Collected data entries

********************

Lemma brk_pages n s curr : source_ok (w_frames (as_world s)) → 0 < curr → (curr + Z.of_nat n) * PAGE_SIZE < USIZE →
  ∃ frames s', foldM (λ s i, '(_, s) ← frame_alloc_area s (i *u PAGE_SIZE) Mmap 1; Ret s) (seqZ curr (Z.of_nat n)) s = Ret s' ∧
    source_ok (w_frames (as_world s')) ∧ as_shms s' = as_shms s ∧ w_mem (as_world s') = w_mem (as_world s) ∧
    length frames = (n `min` size (space_free s))%nat ∧ NoDup frames ∧ list_to_set frames ⊆ space_free s ∧
    space_free s' = space_free s ∖ list_to_set frames ∧
    as_memset s' = as_memset s ++ imap (λ k p, page_area ((curr + Z.of_nat k) * PAGE_SIZE) p) frames ∧
    (∀ k p, frames !! k = Some p → as_pt s' !! ((curr + Z.of_nat k) * PAGE_SIZE) = Some (p, URWX)) ∧
    (∀ va, (∀ k, (k < length frames)%nat → va ≠ (curr + Z.of_nat k) * PAGE_SIZE) → as_pt s' !! va = as_pt s !! va).
Proof.
  revert s curr. induction n as [|n IH]; intros s curr Hok Hc Hu.
  { exists [], s. split; [done|]. split_and!; try done; try constructor; try set_solver; by rewrite ?app_nil_r. }
  replace (Z.of_nat (S n)) with (Z.succ (Z.of_nat n)) in * by lia. rewrite seqZ_cons by lia. rewrite Z.pred_succ. cbn [foldM].
  assert (is_usize (curr * PAGE_SIZE)) as Hva by (unfold is_usize, PAGE_SIZE in *; lia). rewrite (wrap_small _ Hva).
  destruct (brk_page s (curr * PAGE_SIZE)) as (o & s1 & -> & Hok1 & Hsh1 & Hm1 & Ho); [done|unfold PAGE_SIZE; lia|by apply Z.mod_mul|done|].
  step_ret. destruct (IH s1 (Z.succ curr) Hok1) as (fr & s2 & -> & Hok2 & Hsh2 & Hm2 & Hlen & Hnd & Hsub & Hf & Hms & Hpt & Hpt'); [lia|lia|].
  destruct o as [p|].
  - destruct Ho as (Hp & Hf1 & Hms1 & Hpt1). rewrite Hf1 in *.
    exists (p :: fr), s2. split; [done|]. split_and!; [done|congruence|congruence|..].
    + cbn [length]. rewrite Hlen, size_difference by set_solver. rewrite size_singleton.
      assert (size (space_free s) ≠ 0%nat) by (apply size_non_empty_iff; set_solver). lia.
    + constructor; [|done]. intros Hin. assert (p ∈ (list_to_set fr : gset Z)) by (by apply elem_of_list_to_set). set_solver.
    + set_solver.
    + rewrite Hf. set_solver.
    + rewrite Hms, Hms1, <- app_assoc. f_equal. cbn [imap app]. rewrite Z.add_0_r. f_equal. apply imap_ext. intros k x _. cbn. do 2 f_equal; lia.
    + intros [|k] x; cbn [lookup list_lookup].
      * intros [= <-]. rewrite Z.add_0_r. rewrite Hpt', Hpt1; [apply lookup_insert_eq|]. intros k _. unfold PAGE_SIZE; lia.
      * intros Hx. rewrite <- (Hpt k x Hx). f_equal. lia.
    + intros va Hne. rewrite Hpt', Hpt1; [apply lookup_insert_ne; intros E|intros k Hk E].
      * apply (Hne 0%nat); [cbn; lia|]. by rewrite Z.add_0_r.
      * apply (Hne (S k)); [cbn; lia|]. rewrite E. f_equal. lia.
  - destruct Ho as [He ->]. rewrite He in *. rewrite size_empty in *. assert (fr = []) as -> by (apply length_zero_iff_nil; lia).
    exists [], s2. split; [done|]. cbn [imap length] in *. split_and!; try done; try lia; try constructor; [congruence..|].
    intros va _. apply Hpt'. intros k Hk. lia.
Qed.
End brk.


Definition demo_space : AddrSpace (FS := FrameAllocator) (F := unit) :=
  mkSpace [mkArea CodeSection [] None 0 0x10000 0x3000] ∅ 0x13000 [] (mkWorld [demo_region] (λ _, 0)).
Definition demo_fds : Fds (F := unit) := mkFds (FileTable_new tt) rlimits_new.


(** C27: an anonymous private mapping gets fresh addresses and can be undone: [mmap] with no
    address hint returns an address at or above the mapping area such that none of the
    mapped addresses belonged to an area before, and adds one area of the rounded length;
    unmapping exactly that range gives back the very same address space (for non-empty
    well-formed areas and a stack below the mapping area). *)
Theorem mmap_munmap_roundtrip {FS} `{FL : FrameSourceLaws FS} {F} (count : Z → nat) (file_read : F → Z → Z → result (list Z))
    (fill : AddrSpace → Z → list Z → outcome AddrSpace) (fds : Fds) (s : AddrSpace (FS := FS)) (len prot fd off : Z) :
  Forall (λ a, area_ok a ∧ 0 < alen a ∧ (mtype a = Stack → astart a + alen a ≤ MAP_AREA_START)) (as_memset s) →
  0 < len → 0 ≤ get_last_free_addr s → Z.max (get_last_free_addr s) MAP_AREA_START + len + PAGE_SIZE < USIZE →
  ∃ addr s', sys_mmap count file_read fill fds s 0 len prot (Z.lor MAP_ANONYMOUS 2) fd off = Ret (Ok addr, s') ∧
    MAP_AREA_START ≤ addr ∧ as_memset s' = as_memset s ++ [mkArea Mmap [] None 0 addr (alignup len PAGE_SIZE)] ∧
    (∀ x, addr ≤ x < addr + alignup len PAGE_SIZE → existsb (λ a, area_contains a x) (as_memset s) = false) ∧
    sys_munmap count s' addr (alignup len PAGE_SIZE) = Ret (Ok 0, s).
Proof.
  intros Hok Hlen Hlast Hu. set (addr := Z.max (get_last_free_addr s) MAP_AREA_START) in *.
  destruct (alignup_spec len) as [Hal _]; [lia|unfold addr, MAP_AREA_START in *; lia|]. set (n := alignup len PAGE_SIZE) in *.
  assert (0 ≤ addr) as Hpos by (unfold addr, MAP_AREA_START; lia).
  assert (∀ a, a ∈ as_memset s → area_ok a ∧ 0 < alen a ∧ astart a + alen a ≤ addr) as Hbelow.
  { intros a Ha. rewrite Forall_forall in Hok. destruct (Hok a Ha) as (H1 & H2 & H3). split_and!; [done|done|].
    destruct (decide (mtype a = Stack)) as [E|E]; [specialize (H3 E); unfold addr; lia|].
    pose proof (last_free_ge s a Ha H1 E). unfold addr. lia. }
  assert (∀ e, addr ≤ e → Forall (λ a, area_overlapping a addr e = false ∧ alen a ≠ 0) (as_memset s)) as Hno.
  { intros e He. apply Forall_forall. intros a Ha. destruct (Hbelow a Ha) as (H1 & H2 & H3). split; [|lia].
    apply area_overlapping_spec; [done|]. lia. }
  exists addr, (push_area s (mkArea Mmap [] None 0 addr n)). split_and!.
  - unfold sys_mmap. change (Z.land (Z.lor MAP_ANONYMOUS 2 mod 4294967296) MapFlags_all) with 34.
    rewrite (decide_True (P := fd = usize_max ∨ contains 34 MAP_ANONYMOUS = true)) by (by right). step_ret. fold n. rewrite (decide_True (P := 0 = 0)) by done.
    replace (if decide (MAP_AREA_START ≤ get_last_free_addr s) then _ else _) with addr
      by (unfold addr; case_decide; lia). rewrite decide_False by lia.
    change (contains 34 MAP_FIXED) with false. cbn iota. rewrite wrap_small by (unfold is_usize; lia).
    rewrite set_overlapping_false by (eapply Forall_impl; [apply (Hno (addr + n)); lia|by intros a [? _]]).
    unfold mmap_at. change (contains 34 MAP_SHARED) with false. cbn iota. by step_ret.
  - unfold addr. lia.
  - done.
  - intros x Hx. apply not_true_is_false. intros (a & Ha & Hc)%existsb_exists. apply list_elem_of_In in Ha.
    destruct (Hbelow a Ha) as (H1 & _ & H3). apply area_contains_spec in Hc; [lia|done].
  - unfold sys_munmap, space_sub. rewrite wrap_small by (unfold is_usize; lia). cbn [push_area as_memset as_pt as_heap as_shms as_world].
    rewrite (sub_area_exact count (as_memset s) (mkArea Mmap [] None 0 addr n)); [|split; cbn [astart alen mtrackers]; try done; try lia|cbn [alen]; lia|done|done|done|cbn [astart alen]; apply Hno; lia].
    step_ret. unfold release. cbn [foldM]. step_ret. by destruct s.
Qed.

Lemma mmap_munmap_roundtrip_witness : ∃ s', sys_mmap (λ _, 1%nat) (λ _ _ _, Ok []) (λ s _ _, Ret s) demo_fds demo_space 0 5000 3 0x22 usize_max 0 =
    Ret (Ok 0x200000000, s') ∧ sys_munmap (λ _, 1%nat) s' 0x200000000 0x2000 = Ret (Ok 0, demo_space).
Proof.
  destruct (mmap_munmap_roundtrip (λ _, 1%nat) (λ _ _ _, Ok []) (λ s _ _, Ret s) demo_fds demo_space 5000 3 usize_max 0) as (addr & s' & E & _ & _ & _ & H).
  - constructor; [|constructor]. split_and!; [split; vm_compute; done || lia|done|done].
  - lia.
  - done.
  - vm_compute. reflexivity.
  - exists s'. assert (addr = 0x200000000) as ->.
    { vm_compute in E. congruence. }
    split; [exact E|exact H].
Defined.


(** A caller-chosen unaligned address reaches the alignment assertion of [UserTask::map]. *)
Example mmap_unaligned_panics :
  sys_mmap (λ _, 1%nat) (λ _ _ _, Ok []) (λ s _ _, Ret s) demo_fds demo_space 0x200000001 100 3 (Z.lor MAP_SHARED MAP_ANONYMOUS) usize_max 0 = Panic.
Proof. vm_compute. reflexivity. Qed.

(** With both frames taken, the break still moves and no page is mapped. *)
Example brk_without_memory : ∃ s1 s2, sys_brk demo_space 0x15000 = Ret (Ok 0x15000, s1) ∧
  sys_brk s1 0x99000 = Ret (Ok 0x99000, s2) ∧ as_memset s2 = as_memset s1 ∧ as_pt s2 = as_pt s1.
Proof. do 2 eexists. split; [vm_compute; reflexivity|]. split; [vm_compute; reflexivity|]. done. Qed.

Lemma frame_alloc_all_or_nothing_witness : ∃ s', frame_alloc_area demo_space 0x20000 Mmap 3 = Ret (None, s') ∧
  free_frames (w_frames (as_world s')) = free_frames (w_frames (as_world demo_space)).
Proof.
  destruct (frame_alloc_all_or_nothing demo_space 0x20000 3) as (o & s' & E & _ & _ & H); [|lia|done|done|].
  - split; [exact demo_fa_wf|]. intros. reflexivity.
  - assert (match frame_alloc_area demo_space 0x20000 Mmap 3 with Ret (None, _) => true | _ => false end = true) as Hn by (vm_compute; reflexivity).
    rewrite E in Hn. destruct o; [discriminate Hn|]. exists s'. split; [exact E|apply H].
Defined.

********************

> **What this task involves**
How many lines of the entries contain the string "mtype"? Answer with a number and no other words.

> **Solved problem**
2